More specifically, Fort Worden at Port Townsend marks the northwest boundary, the northeast border accessible by a four-mile ferry is at Fort Casey in southwest Coupeville in west central Whidbey Island and shorelines to its south end. Port Hadlock and Port Ludlow located south of Port Townsend bound the west side of the planning area and further south to the north side of the Hood Canal Bridge, over the bridge east to Port Gamble, on to the north Kitsap Peninsula, east and across marine water to the southern point of Whidbey Island. And further east of south Whidbey Island over Possession Sound, on the shoreline of Mukilteo. The planning area includes several bays, broadly Port Gamble, Bywater, Port Ludlow, Mats Mats, Oak Bays, Mystery Bay, Scow Bay, Port Townsend, Glen Cove and Skunk Bays, Admiralty Bay, Mutiny Bay, Useless Bay and Cultus Bays, and fully encompasses Indian and Marrowstone Islands.
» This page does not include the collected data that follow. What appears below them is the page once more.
(** The two statements after the loop compare lengths only: the
    cumulative P/L of the final streak never reaches the maxima. *)
Lemma final_streak_profit_not_flushed :
  TradingReport.consecutiveWins (TradingReport.streaks single_win) = 1%nat
  /\ TradingReport.streakProfit (TradingReport.streaks single_win) == 0
  /\ TradingReport.streakProfit (StreakSpec.streaks single_win) == 100.
Proof. repeat split. Qed.

(** C10.  For every trade list the reported P/L maxima keep their sign:
    [maxConsecutiveProfit >= 0] and [maxConsecutiveLoss <= 0]. *)
Theorem streak_pl_maxima_signs (trades : list Trade) :
  0 <= TradingReport.streakProfit (TradingReport.streaks trades)
  /\ TradingReport.streakLoss (TradingReport.streaks trades) <= 0.
Proof.
  destruct trades as [|t ts].
  - simpl. split; lra.
  - unfold TradingReport.streaks, TradingReport.streak_pass.
    cbn [TradingReport.streakProfit TradingReport.streakLoss].
    assert (H : pl_signs (fold_left TradingReport.streak_step
                            (sortByTime (t :: ts)) TradingReport.streak_init)).
    { apply streak_fold_signs. split; simpl; lra. }
    destruct H as [Hp Hl]. split; assumption.
Qed.

(** ** Drawdown (C4) *)

Lemma gt_keeps_nonneg (d m : number) :
  JS.gt d m = true -> JS.le (Fin 0) m = true -> JS.le (Fin 0) d = true.
Proof.
  unfold JS.gt.
  destruct d as [y| | |], m as [x| | |]; simpl; intros H1 H2;
    try discriminate; try reflexivity.
  qcases. apply Qle_bool_iff. lra.
Qed.

Lemma dd_step_nonneg (s : TradingReport.DDState) (t : Trade) :
  JS.le (Fin 0) (TradingReport.maxDD s) = true ->
  JS.le (Fin 0) (TradingReport.maxDD (TradingReport.dd_step s t)) = true.
Proof.
  intro H. unfold TradingReport.dd_step. cbn [TradingReport.maxDD].
  destruct (JS.gt _ _) eqn:E; [|exact H].
  eapply gt_keeps_nonneg; eassumption.
Qed.

Lemma dd_fold_nonneg (ts : list Trade) (s : TradingReport.DDState) :
  JS.le (Fin 0) (TradingReport.maxDD s) = true ->
  JS.le (Fin 0)
        (TradingReport.maxDD (fold_left TradingReport.dd_step ts s)) = true.
Proof.
  revert s. induction ts as [|t ts IH]; intros s H; simpl; [exact H|].
  apply IH, dd_step_nonneg, H.
Qed.

(** [maxDrawdown >= 0] for every trade list and every initial balance. *)
Lemma maxDrawdown_nonneg (initialBalance : Q) (trades : list Trade) :
  JS.ge (TradingReport.maxDrawdown initialBalance trades) (Fin 0) = true.
Proof.
  unfold JS.ge, TradingReport.maxDrawdown.
  destruct trades as [|t ts]; [reflexivity|].
  apply dd_fold_nonneg. reflexivity.
Qed.

(** [maxDD] is the running maximum of the per-trade drawdowns. *)
Lemma dd_pass_running_max (ts : list Trade) (s : TradingReport.DDState) :
  TradingReport.maxDD (fold_left TradingReport.dd_step ts s)
  = fold_left (fun m d => if JS.gt d m then d else m)
              (TradingReport.drawdowns (TradingReport.dd_running s)
                                       (TradingReport.dd_peak s) ts)
              (TradingReport.maxDD s).
Proof.
  revert s. induction ts as [|t ts IH]; intro s; [reflexivity|].
  cbn [fold_left TradingReport.drawdowns]. rewrite IH. reflexivity.
Qed.

(** With no losing trade the balance never falls and no drawdown is
    recorded. *)
Lemma dd_step_flat (s : TradingReport.DDState) (t : Trade) :
  0 <= net_profit t ->
  TradingReport.dd_peak s <= TradingReport.dd_running s ->
  TradingReport.maxDD s = Fin 0 ->
  let s' := TradingReport.dd_step s t in
  TradingReport.dd_peak s' <= TradingReport.dd_running s'
  /\ TradingReport.maxDD s' = Fin 0.
Proof.
  intros Hp Hpk Hm. unfold TradingReport.dd_step.
  cbn [TradingReport.dd_peak TradingReport.dd_running TradingReport.maxDD].
  set (rb := TradingReport.dd_running s + net_profit t).
  set (pk := if Qgtb rb (TradingReport.dd_peak s) then rb
             else TradingReport.dd_peak s).
  assert (Hpk' : pk == rb).
  { unfold pk. destruct (Qgtb rb (TradingReport.dd_peak s)) eqn:E;
      [reflexivity|]. qcases. unfold rb in *. lra. }
  split; [lra|].
  rewrite Hm.
  assert (Hz : pk - rb == 0) by lra.
  unfold TradingReport.drawdown_of, JS.div.
  destruct (Qeq_bool pk 0) eqn:E0.
  - apply Qeq_alt in Hz. rewrite Hz. reflexivity.
  - cbn [JS.mul JS.gt JS.lt].
    destruct (Qltb 0 ((pk - rb) / pk * 100)) eqn:E1; [|reflexivity].
    qcases. exfalso. rewrite Hz in E1.
    assert (0 / pk * 100 == 0) as Z0 by (unfold Qdiv; ring).
    rewrite Z0 in E1. lra.
Qed.

Lemma dd_fold_flat (ts : list Trade) (s : TradingReport.DDState) :
  Forall (fun t => 0 <= net_profit t) ts ->
  TradingReport.dd_peak s <= TradingReport.dd_running s ->
  TradingReport.maxDD s = Fin 0 ->
  TradingReport.maxDD (fold_left TradingReport.dd_step ts s) = Fin 0.
Proof.
  revert s. induction ts as [|t ts IH]; intros s Hall Hpk Hm; [exact Hm|].
  inversion Hall as [|? ? Ht Hts]; subst.
  destruct (dd_step_flat s t Ht Hpk Hm) as [H1 H2].
  cbn [fold_left]. apply IH; assumption.
Qed.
What are Geographic Response Plans?
Geographic Response Plans (GRPs) are used to guide early response actions in the event of an oil spill. Ecology develops and updates GRPs in collaboration with state, local, and federal agencies and tribes. Each GRP is written for a specific area — for example, a river, a lake, or section of Puget Sound. Each GRP includes tactical response strategies tailored to a particular shore or waterway at risk of injury from oil.
GRPs have two main objectives:
- Identify sensitive natural, cultural, or significant economic resources at risk of injury from oil spills.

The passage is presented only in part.